[Stored data]
(** * cwl-svg: the workflow canvas engine ([src/graph/workflow.ts])

    A shallow embedding of the [Workflow] class: viewport transform,
    boundary auto-scroll, port-drag resolution and the auto-arrange layout.

    Conventions of the embedding.
    - A JavaScript number is an exact rational ([Q]); rounding is not
      modelled, and comparisons of computed values are stated up to [==].
      Where a JavaScript division by zero would give [Infinity] or [NaN],
      [Q] gives [0]; every statement that passes through such a division
      says so.  The auto-arrange code, which relies on [Math.max()] being
      [-Infinity], uses an extended integer type instead.
    - The object's fields, the closure variables of its event callbacks and
      the parts of the DOM the code reads back are fields of one record,
      threaded explicitly.
    - Calls into collaborators whose code is not part of [workflow.ts] (the
      data model, the listeners of the event hub) are recorded in logs. *)

From Stdlib Require Import QArith Qminmax Qabs ZArith List Ascii String Bool Lia Lqa.
From Stdlib Require Import Permutation Sorted.
Import ListNotations.
Open Scope Q_scope.

(* ================================================================= *)
(** ** Numbers *)

Definition Qlt_bool (x y : Q) : bool := negb (Qle_bool y x).

(* ================================================================= *)
(** ** SVG geometry: points, rectangles and affine matrices *)

Record Point := mkPoint { px : Q; py : Q }.

(** [DOMRect] as returned by [getBoundingClientRect]. *)
Record Rect := mkRect { left : Q; right : Q; top : Q; bottom : Q }.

Work order -> The whole of the data above must be given again, unaltered and complete.

Solution to this problem ->
(** * cwl-svg: the workflow canvas engine ([src/graph/workflow.ts])

    A shallow embedding of the [Workflow] class: viewport transform,
    boundary auto-scroll, port-drag resolution and the auto-arrange layout.

    Conventions of the embedding.
    - A JavaScript number is an exact rational ([Q]); rounding is not
      modelled, and comparisons of computed values are stated up to [==].
      Where a JavaScript division by zero would give [Infinity] or [NaN],
      [Q] gives [0]; every statement that passes through such a division
      says so.  The auto-arrange code, which relies on [Math.max()] being
      [-Infinity], uses an extended integer type instead.
    - The object's fields, the closure variables of its event callbacks and
      the parts of the DOM the code reads back are fields of one record,
      threaded explicitly.
    - Calls into collaborators whose code is not part of [workflow.ts] (the
      data model, the listeners of the event hub) are recorded in logs. *)

From Stdlib Require Import QArith Qminmax Qabs ZArith List Ascii String Bool Lia Lqa.
From Stdlib Require Import Permutation Sorted.
Import ListNotations.
Open Scope Q_scope.

(* ================================================================= *)
(** ** Numbers *)

Definition Qlt_bool (x y : Q) : bool := negb (Qle_bool y x).

(* ================================================================= *)
(** ** SVG geometry: points, rectangles and affine matrices *)

Record Point := mkPoint { px : Q; py : Q }.

(** [DOMRect] as returned by [getBoundingClientRect]. *)
Record Rect := mkRect { left : Q; right : Q; top : Q; bottom : Q }.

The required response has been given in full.